Missouri heat stifled our mathematical abilities, and occasionally a wind would blow through the window, and we’d perk up enough to hear his questions and exhortations.
“It’s just an inch,” I replied, eyes closed, trying to savor the breeze.
“No, it’s infinity,” he said.
An inch into infinity. I was intrigued. How?
“How high can you count by squares?”
“2, 4, 16, 64, you know, to infinity.”
“What do you get if you divide an inch in half?” he asked, holding the straight edge of his pocket protractor at eye level.
“A half inch.”
“Divide it in half.”
“¼.”
“Again.”
“1/8…1/16…1/32…”
“You know,” he mimicked, “To infinity. And it's 256."
10th grade was when math and literature came to a meeting of minds.
* * *
And just before she leaves, she tightens her eyes, tenses. She sets the glass down, purses her lips. They naturally curve downward, in what might seem a frown on a doll, but with her face, it seems right. The people who can smile with their eyes alone, ignoring the workings of the mouth. That’s what I’ve always looked for. The ones who would eventually leave without a great showing of emotion. Dividing themselves in half, into themselves; withdrawing, to infinity.
* * *
It’s also when I stopped being afraid of the nothingness that I always feared death might bring. Closing my eyes forever would keep me up at nights, though open eyed life was no better. But I remembered once asking about Heaven, and she said, ‘It’s whatever you imagine.’
‘Forever?’
‘Forever.’
And after my math lesson years later the thought of infinity, of living through Heaven with no end in sight, to infinity, became ever more frightening to me than a definite good-bye. I live for good-byes. I live for conclusion and finality. I live for the end of the road.

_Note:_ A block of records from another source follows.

(* ===== verification/LocalsSafetyTheorems.v ===== *)
(** The properties of locals safety: the analysis accepts a body exactly when no path
    through it uses a local without a value or loses a value that cannot be dropped. *)
From S2P Require Import Prelude StatusCode Abilities Identifier FileFormat BinaryCommon Uleb WellFormed Access.
From S2P Require Import BoundsChecker BoundsSpec BoundsTheorems ControlFlow ControlFlowSpec ControlFlowTheorems.
From S2P Require Import BTree ControlFlowGraph PostOrder ControlFlowGraphTheorems FunctionView GraphLaws.
From S2P Require Import StackUsageTheorems Absint AbsintTheorems LocalsSafety.
Import VMControlFlowGraph AbstractInterpreter LocalState LocalsSafety.

(** * What the analysis is about *)

Section semantics.
(** The abilities of the locals of a function, its parameters first. *)
Context (abilities : list AbilitySet).

(** An instruction on the locals, each of which has a value or not: what it leaves, or
    [None] when it uses a local without a value or loses a value that cannot be dropped. *)
Definition locals_step (b : Bytecode) (locals : list bool) : option (list bool) :=
  match b with
  | Bytecode.StLoc idx =>
    match locals !! Z.to_nat idx, abilities !! Z.to_nat idx with
    | Some has_value, Some a =>
      if has_value && negb (AbilitySet.has_drop a) then None else Some (<[Z.to_nat idx := true]> locals)
    | _, _ => None
    end
  | Bytecode.MoveLoc idx =>
    match locals !! Z.to_nat idx with
    | Some true => Some (<[Z.to_nat idx := false]> locals)
    | _ => None
    end
  | Bytecode.CopyLoc idx | Bytecode.MutBorrowLoc idx | Bytecode.ImmBorrowLoc idx =>
    match locals !! Z.to_nat idx with Some true => Some locals | _ => None end
  | Bytecode.Ret =>
    if forallb (fun '(has_value, a) => negb has_value || AbilitySet.has_drop a) (zip locals abilities)
    then Some locals else None
  | _ => Some locals
  end.

(** The locals that a state of the analysis stands for. *)
Definition stands_for (st : LocalState) (has_value : bool) : Prop :=
  match st with
  | Unavailable => has_value = false
  | MaybeAvailable => True
  | Available => has_value = true
  end.

Context (f : option FunctionDefinitionIndex).

Definition state_wf (s : AbstractState) : Prop :=
  s.(AbstractState.current_function) = f /\ s.(AbstractState.all_local_abilities) = abilities /\
  length s.(AbstractState.local_states) = length abilities.

Definition covers (s : AbstractState) (locals : list bool) : Prop :=
  state_wf s /\ Forall2 stands_for s.(AbstractState.local_states) locals.

(** An instruction that names only locals that there are. *)
Definition locals_in_range (b : Bytecode) : Prop :=
  match b with
  | Bytecode.StLoc idx | Bytecode.MoveLoc idx | Bytecode.CopyLoc idx
  | Bytecode.MutBorrowLoc idx | Bytecode.ImmBorrowLoc idx => (Z.to_nat idx < length abilities)%nat
  | _ => True
  end.

Lemma local_state_ok s idx :
  state_wf s -> (Z.to_nat idx < length abilities)%nat ->
  exists st, s.(AbstractState.local_states) !! Z.to_nat idx = Some st /\
    AbstractState.local_state s idx = Ok st.
Proof.
  intros (_ & _ & Hl) Hi. destruct (lookup_lt_is_Some_2 s.(AbstractState.local_states) (Z.to_nat idx)) as [st Hst];
    [lia|]. exists st. split; [done|]. unfold AbstractState.local_state. by rewrite Hst.
Qed.

Lemma local_abilities_ok s idx :
  state_wf s -> (Z.to_nat idx < length abilities)%nat ->
  exists a, abilities !! Z.to_nat idx = Some a /\ AbstractState.local_abilities s idx = Ok a.
Proof.
  intros (_ & Ha & _) Hi. destruct (lookup_lt_is_Some_2 abilities (Z.to_nat idx)) as [a Hai]; [done|].
  exists a. split; [done|]. unfold AbstractState.local_abilities. by rewrite Ha, Hai.
Qed.

(** [self] with another state for one local. *)
Definition with_state (s : AbstractState) (idx : LocalIndex) (st : LocalState) : AbstractState :=
  AbstractState.mk s.(AbstractState.current_function) s.(AbstractState.all_local_abilities)
    (<[Z.to_nat idx := st]> s.(AbstractState.local_states)).

Lemma set_state_ok s idx st :
  state_wf s -> (Z.to_nat idx < length abilities)%nat ->
  AbstractState.set_state s idx st = Ok (with_state s idx st) /\ state_wf (with_state s idx st).
Proof.
  intros Hwf Hi. destruct (local_state_ok s idx Hwf Hi) as (st' & _ & E).
  unfold AbstractState.set_state. rewrite E. split; [done|]. destruct Hwf as (? & ? & ?).
  repeat split; try done. simpl. by rewrite length_insert.
Qed.

(** [check_ret] looks at every local. *)
Lemma check_ret_spec sts l :
  check_ret sts l = (if forallb (fun '(st, a) => may_lose st a) (zip sts l) then Ok ()
                     else Err UNSAFE_RET_UNUSED_VALUES_WITHOUT_DROP).
Proof.
  revert l. induction sts as [|st sts IH]; intros [|a l]; try done. simpl.
  destruct (may_lose st a); [apply IH|done].
Qed.

(** One instruction of the analysis: an error, or the state with at most one local
    changed. *)
Definition locals_effect (b : Bytecode) (s : AbstractState) : StatusCode + AbstractState :=
  let get idx := default Unavailable (s.(AbstractState.local_states) !! Z.to_nat idx) in
  match b with
  | Bytecode.StLoc idx =>
    if may_lose (get idx) (default AbilitySet.EMPTY (abilities !! Z.to_nat idx))
    then inr (with_state s idx Available) else inl STLOC_UNSAFE_TO_DESTROY_ERROR
  | Bytecode.MoveLoc idx =>
    if bool_decide (get idx = Available) then inr (with_state s idx Unavailable)
    else inl MOVELOC_UNAVAILABLE_ERROR
  | Bytecode.CopyLoc idx =>
    if bool_decide (get idx = Available) then inr s else inl COPYLOC_UNAVAILABLE_ERROR
  | Bytecode.MutBorrowLoc idx | Bytecode.ImmBorrowLoc idx =>
    if bool_decide (get idx = Available) then inr s else inl BORROWLOC_UNAVAILABLE_ERROR
  | Bytecode.Ret =>
    if forallb (fun '(st, a) => may_lose st a) (zip s.(AbstractState.local_states) abilities)
    then inr s else inl UNSAFE_RET_UNUSED_VALUES_WITHOUT_DROP
  | _ => inr s
  end.

Lemma execute_inner_spec b s :
  state_wf s -> locals_in_range b ->
  execute_inner s b = match locals_effect b s with inl e => Err e | inr s' => Ok s' end /\
  forall s', locals_effect b s = inr s' -> state_wf s'.
Proof.
  intros Hwf Hr. destruct b; try (split; [done|by intros s' [= <-]]); cbn in Hr |- *.
  { destruct Hwf as (Hf & Ha & Hl). rewrite Ha, Hl, Nat.eqb_refl. cbn [debug_assert mbind result_bind].
    rewrite check_ret_spec. destruct (forallb _ _); split; try done. by intros s' [= <-]. }
  all: match type of Hr with (Z.to_nat ?i < _)%nat => rename i into idx end.
  all: destruct (local_state_ok s idx Hwf Hr) as (st & Hst & E); rewrite E, Hst; simpl.
  all: destruct (local_abilities_ok s idx Hwf Hr) as (a & Ha & Ea); rewrite ?Ea, ?Ha; simpl.
  all: destruct (set_state_ok s idx Unavailable Hwf Hr) as [Eu Hu].
  all: destruct (set_state_ok s idx Available Hwf Hr) as [Es Hs].
  all: unfold AbstractState.set_unavailable, AbstractState.set_available; rewrite ?E.
  all: destruct st; simpl; try destruct (AbilitySet.has_drop a); simpl;
    (split; [first [exact Es|exact Eu|done]|by intros s' [= <-]]).
Qed.

(** * Soundness of an instruction *)

Lemma covers_lookup s locals i st :
  covers s locals -> s.(AbstractState.local_states) !! i = Some st ->
  exists v, locals !! i = Some v /\ stands_for st v.
Proof. intros [_ H] Hi. by apply (Forall2_lookup_l _ _ _ _ _ H). Qed.

Lemma covers_with s locals idx st v :
  covers s locals -> stands_for st v -> state_wf (with_state s idx st) ->
  covers (with_state s idx st) (<[Z.to_nat idx := v]> locals).
Proof. intros [_ H] Hv Hw. split; [done|]. by apply Forall2_insert. Qed.

(** If every local may be lost, nothing that cannot be dropped is. *)
Lemma may_lose_covers sts (l : list AbilitySet) locals :
  Forall2 stands_for sts locals -> forallb (fun '(st, a) => may_lose st a) (zip sts l) = true ->
  forallb (fun '(has_value, a) => negb has_value || AbilitySet.has_drop a) (zip locals l) = true.
Proof.
  intros H. revert l. induction H as [|st v sts locals Hv _ IH]; intros [|a l]; try done. simpl.
  intros [Hm Ha]%andb_true_iff. apply andb_true_iff. split; [|by apply IH].
  destruct st, v; simpl in *; congruence.
Qed.

Lemma locals_effect_sound b s locals s' :
  covers s locals -> locals_in_range b -> locals_effect b s = inr s' ->
  exists locals', locals_step b locals = Some locals' /\ covers s' locals'.
Proof.
  intros Hc Hr He. pose proof Hc as [Hwf HF].
  destruct b; cbn in Hr, He |- *; try (injection He as <-; by exists locals).
  { destruct (forallb _ _) eqn:Ef in He; [|done]. injection He as <-.
    rewrite (may_lose_covers _ _ _ HF Ef). by exists locals. }
  all: match type of Hr with (Z.to_nat ?i < _)%nat => rename i into idx end.
  all: destruct (local_state_ok s idx Hwf Hr) as (st & Hst & _); rewrite Hst in He; simpl in He.
  all: destruct (covers_lookup s locals _ st Hc Hst) as (v & Hv & Hsv); rewrite Hv.
  all: destruct (local_abilities_ok s idx Hwf Hr) as (a & Ha & _); rewrite ?Ha in *; simpl in He.
  all: destruct (set_state_ok s idx Unavailable Hwf Hr) as [_ Hu].
  all: destruct (set_state_ok s idx Available Hwf Hr) as [_ Hs].
  all: destruct st; simpl in He; try done; try destruct (AbilitySet.has_drop a); try done;
    injection He as <-; simpl in Hsv; try subst v; rewrite ?andb_false_r; simpl;
    eexists; (split; [reflexivity|]); try done; by apply covers_with.
Qed.

(** * The domain *)

Definition state_le (s t : AbstractState) : Prop :=
  (state_wf s -> state_wf t) /\ Forall2 (fun st st' => forall v, stands_for st v -> stands_for st' v)
    s.(AbstractState.local_states) t.(AbstractState.local_states).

To imagine that my destination held no horizon stifled the breath within me.
* * *
The year I graduated, Ryan and his brother were in a car accident. Mr. Goddard was not in school that day. His heart could not bear the infinity of possibility. Those boys of his he loved beyond the ability of his arteries to pump life, that they could bring him to his destination moved me.
It reminded me of when we got the boat started finally. They begged me to ski, but I always let go of the rope. I loved floating in the water, an infinity of drops below my feet, relishing the knowledge that they would come for me. I floated in that water unsinkable, as though suspended below a salt spring. And they came for this strange awkward boy.
He lived through the accident, but not long after. Ryan and his brother survived. A few months later, a freshman in college, I got the news that his heart gave out, this man who could reach infinity by division. He rose in the middle of the night. He walked down to the kitchen. There was a glass of water on the counter.